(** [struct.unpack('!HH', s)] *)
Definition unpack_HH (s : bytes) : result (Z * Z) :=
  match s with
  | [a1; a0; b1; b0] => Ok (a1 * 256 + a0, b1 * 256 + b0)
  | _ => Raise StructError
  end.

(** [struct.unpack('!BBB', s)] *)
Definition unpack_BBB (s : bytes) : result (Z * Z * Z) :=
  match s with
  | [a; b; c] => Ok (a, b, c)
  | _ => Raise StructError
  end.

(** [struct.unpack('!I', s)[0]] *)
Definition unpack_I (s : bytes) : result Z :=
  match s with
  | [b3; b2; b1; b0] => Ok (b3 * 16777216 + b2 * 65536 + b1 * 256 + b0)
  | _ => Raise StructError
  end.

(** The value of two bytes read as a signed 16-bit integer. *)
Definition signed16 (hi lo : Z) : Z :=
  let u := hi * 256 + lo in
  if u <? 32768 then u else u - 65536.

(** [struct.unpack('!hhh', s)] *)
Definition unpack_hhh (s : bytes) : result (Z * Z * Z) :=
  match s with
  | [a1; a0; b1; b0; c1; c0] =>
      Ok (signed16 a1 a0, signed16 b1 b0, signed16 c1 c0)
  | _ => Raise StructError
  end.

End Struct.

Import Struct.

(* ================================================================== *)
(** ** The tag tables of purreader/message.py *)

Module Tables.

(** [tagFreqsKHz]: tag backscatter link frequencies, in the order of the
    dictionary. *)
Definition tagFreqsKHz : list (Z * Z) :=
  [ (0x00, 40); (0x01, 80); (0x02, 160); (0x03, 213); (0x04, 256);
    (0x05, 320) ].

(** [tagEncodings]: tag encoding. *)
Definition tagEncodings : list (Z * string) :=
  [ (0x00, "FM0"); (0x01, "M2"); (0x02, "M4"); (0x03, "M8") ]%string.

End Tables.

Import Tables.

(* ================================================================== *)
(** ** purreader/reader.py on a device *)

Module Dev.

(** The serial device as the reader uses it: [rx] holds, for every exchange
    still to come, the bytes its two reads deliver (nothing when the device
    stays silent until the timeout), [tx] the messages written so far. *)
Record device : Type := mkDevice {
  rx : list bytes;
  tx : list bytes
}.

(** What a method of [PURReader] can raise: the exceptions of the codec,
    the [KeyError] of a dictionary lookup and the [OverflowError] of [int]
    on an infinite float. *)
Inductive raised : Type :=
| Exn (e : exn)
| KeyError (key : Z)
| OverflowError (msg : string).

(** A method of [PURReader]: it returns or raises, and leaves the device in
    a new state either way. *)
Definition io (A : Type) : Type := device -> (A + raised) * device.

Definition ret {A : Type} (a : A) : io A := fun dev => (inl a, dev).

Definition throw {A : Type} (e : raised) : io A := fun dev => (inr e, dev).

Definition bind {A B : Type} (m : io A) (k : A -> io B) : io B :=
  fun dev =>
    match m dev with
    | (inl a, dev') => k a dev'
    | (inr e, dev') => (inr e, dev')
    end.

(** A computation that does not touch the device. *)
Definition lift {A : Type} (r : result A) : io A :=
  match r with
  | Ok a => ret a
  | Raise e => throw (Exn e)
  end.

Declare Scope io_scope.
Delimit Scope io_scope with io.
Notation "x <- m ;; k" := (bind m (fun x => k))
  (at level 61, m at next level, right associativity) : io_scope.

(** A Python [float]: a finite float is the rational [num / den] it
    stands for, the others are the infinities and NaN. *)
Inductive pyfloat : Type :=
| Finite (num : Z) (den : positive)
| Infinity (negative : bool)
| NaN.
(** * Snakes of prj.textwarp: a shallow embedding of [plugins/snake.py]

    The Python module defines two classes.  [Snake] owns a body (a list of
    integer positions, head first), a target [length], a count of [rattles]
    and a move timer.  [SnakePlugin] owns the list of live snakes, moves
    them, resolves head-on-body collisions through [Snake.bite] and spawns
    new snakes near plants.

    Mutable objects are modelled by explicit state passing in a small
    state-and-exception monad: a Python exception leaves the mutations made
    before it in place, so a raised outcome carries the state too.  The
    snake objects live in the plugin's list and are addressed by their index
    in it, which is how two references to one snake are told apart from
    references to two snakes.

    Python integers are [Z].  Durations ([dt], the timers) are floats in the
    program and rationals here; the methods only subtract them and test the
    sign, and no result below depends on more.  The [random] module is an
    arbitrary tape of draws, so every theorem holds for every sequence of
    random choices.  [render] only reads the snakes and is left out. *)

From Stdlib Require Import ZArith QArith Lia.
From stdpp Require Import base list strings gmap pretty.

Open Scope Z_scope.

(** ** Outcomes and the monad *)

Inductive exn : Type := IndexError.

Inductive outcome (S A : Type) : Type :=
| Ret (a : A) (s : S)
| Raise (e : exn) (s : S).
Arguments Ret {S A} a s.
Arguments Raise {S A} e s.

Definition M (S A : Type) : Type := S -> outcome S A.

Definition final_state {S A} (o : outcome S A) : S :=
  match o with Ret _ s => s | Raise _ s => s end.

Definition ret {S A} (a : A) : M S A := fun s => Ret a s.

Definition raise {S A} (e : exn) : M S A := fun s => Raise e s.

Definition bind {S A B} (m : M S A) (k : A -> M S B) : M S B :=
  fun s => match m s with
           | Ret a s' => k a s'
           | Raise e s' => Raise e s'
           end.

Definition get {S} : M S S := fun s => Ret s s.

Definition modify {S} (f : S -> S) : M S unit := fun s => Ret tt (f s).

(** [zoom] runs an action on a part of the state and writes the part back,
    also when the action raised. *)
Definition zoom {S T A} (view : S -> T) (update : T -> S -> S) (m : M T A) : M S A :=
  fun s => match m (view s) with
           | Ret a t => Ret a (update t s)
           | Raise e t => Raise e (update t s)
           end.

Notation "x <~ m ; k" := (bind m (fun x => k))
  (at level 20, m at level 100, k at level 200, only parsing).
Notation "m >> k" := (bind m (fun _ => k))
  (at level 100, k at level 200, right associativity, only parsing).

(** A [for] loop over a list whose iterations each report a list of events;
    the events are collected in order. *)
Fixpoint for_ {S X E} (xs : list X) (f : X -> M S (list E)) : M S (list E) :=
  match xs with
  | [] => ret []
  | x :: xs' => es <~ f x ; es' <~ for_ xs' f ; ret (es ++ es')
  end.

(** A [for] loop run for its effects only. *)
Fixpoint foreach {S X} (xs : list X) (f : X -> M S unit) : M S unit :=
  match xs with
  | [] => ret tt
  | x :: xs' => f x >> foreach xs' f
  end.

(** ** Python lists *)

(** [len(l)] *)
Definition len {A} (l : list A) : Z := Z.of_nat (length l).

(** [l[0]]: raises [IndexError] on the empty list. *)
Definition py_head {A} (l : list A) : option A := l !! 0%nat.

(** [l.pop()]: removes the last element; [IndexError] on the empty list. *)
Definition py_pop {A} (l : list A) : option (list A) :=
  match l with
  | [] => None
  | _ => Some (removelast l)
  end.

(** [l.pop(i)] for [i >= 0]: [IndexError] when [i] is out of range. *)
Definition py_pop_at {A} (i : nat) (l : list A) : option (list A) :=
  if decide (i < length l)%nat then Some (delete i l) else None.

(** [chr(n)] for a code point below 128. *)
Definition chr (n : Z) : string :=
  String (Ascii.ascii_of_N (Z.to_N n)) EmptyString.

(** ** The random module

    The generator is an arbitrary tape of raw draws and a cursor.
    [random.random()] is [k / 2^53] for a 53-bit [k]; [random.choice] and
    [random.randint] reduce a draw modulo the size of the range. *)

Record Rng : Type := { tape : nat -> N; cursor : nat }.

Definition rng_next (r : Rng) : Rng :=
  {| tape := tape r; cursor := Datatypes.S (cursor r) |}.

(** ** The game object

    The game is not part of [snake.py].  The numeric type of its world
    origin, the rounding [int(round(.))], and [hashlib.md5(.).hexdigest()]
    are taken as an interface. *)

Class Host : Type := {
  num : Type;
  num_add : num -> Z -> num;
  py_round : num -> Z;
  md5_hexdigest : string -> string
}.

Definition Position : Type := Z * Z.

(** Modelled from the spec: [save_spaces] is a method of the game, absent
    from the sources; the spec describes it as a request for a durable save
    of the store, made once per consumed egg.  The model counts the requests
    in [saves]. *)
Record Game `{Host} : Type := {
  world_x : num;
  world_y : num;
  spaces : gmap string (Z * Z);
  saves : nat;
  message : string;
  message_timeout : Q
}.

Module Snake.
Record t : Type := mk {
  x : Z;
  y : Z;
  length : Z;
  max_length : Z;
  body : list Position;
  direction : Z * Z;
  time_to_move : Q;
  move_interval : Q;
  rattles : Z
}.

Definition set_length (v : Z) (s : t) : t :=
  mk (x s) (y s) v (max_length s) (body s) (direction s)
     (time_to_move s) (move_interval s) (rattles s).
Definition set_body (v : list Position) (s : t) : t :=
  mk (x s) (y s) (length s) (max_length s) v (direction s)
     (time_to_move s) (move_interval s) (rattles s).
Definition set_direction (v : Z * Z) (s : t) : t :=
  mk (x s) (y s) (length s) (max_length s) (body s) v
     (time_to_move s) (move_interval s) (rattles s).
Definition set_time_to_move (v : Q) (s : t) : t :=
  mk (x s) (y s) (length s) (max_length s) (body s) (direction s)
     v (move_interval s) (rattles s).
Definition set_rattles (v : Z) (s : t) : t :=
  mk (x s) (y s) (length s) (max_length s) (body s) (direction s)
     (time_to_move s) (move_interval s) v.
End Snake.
#####
> **What is required**: After locating the line with "(o : outcome" above, return that line and every later line through the one with "(** [l.pop()]: removes", word for word and with nothing else.

> **Solution to this exercise**:
Definition final_state {S A} (o : outcome S A) : S :=
  match o with Ret _ s => s | Raise _ s => s end.

Definition ret {S A} (a : A) : M S A := fun s => Ret a s.

Definition raise {S A} (e : exn) : M S A := fun s => Raise e s.

Definition bind {S A B} (m : M S A) (k : A -> M S B) : M S B :=
  fun s => match m s with
           | Ret a s' => k a s'
           | Raise e s' => Raise e s'
           end.

Definition get {S} : M S S := fun s => Ret s s.

Definition modify {S} (f : S -> S) : M S unit := fun s => Ret tt (f s).

(** [zoom] runs an action on a part of the state and writes the part back,
    also when the action raised. *)
Definition zoom {S T A} (view : S -> T) (update : T -> S -> S) (m : M T A) : M S A :=
  fun s => match m (view s) with
           | Ret a t => Ret a (update t s)
           | Raise e t => Raise e (update t s)
           end.

Notation "x <~ m ; k" := (bind m (fun x => k))
  (at level 20, m at level 100, k at level 200, only parsing).
Notation "m >> k" := (bind m (fun _ => k))
  (at level 100, k at level 200, right associativity, only parsing).

(** A [for] loop over a list whose iterations each report a list of events;
    the events are collected in order. *)
Fixpoint for_ {S X E} (xs : list X) (f : X -> M S (list E)) : M S (list E) :=
  match xs with
  | [] => ret []
  | x :: xs' => es <~ f x ; es' <~ for_ xs' f ; ret (es ++ es')
  end.

(** A [for] loop run for its effects only. *)
Fixpoint foreach {S X} (xs : list X) (f : X -> M S unit) : M S unit :=
  match xs with
  | [] => ret tt
  | x :: xs' => f x >> foreach xs' f
  end.

(** ** Python lists *)

(** [len(l)] *)
Definition len {A} (l : list A) : Z := Z.of_nat (length l).

(** [l[0]]: raises [IndexError] on the empty list. *)
Definition py_head {A} (l : list A) : option A := l !! 0%nat.

(** [l.pop()]: removes the last element; [IndexError] on the empty list. *)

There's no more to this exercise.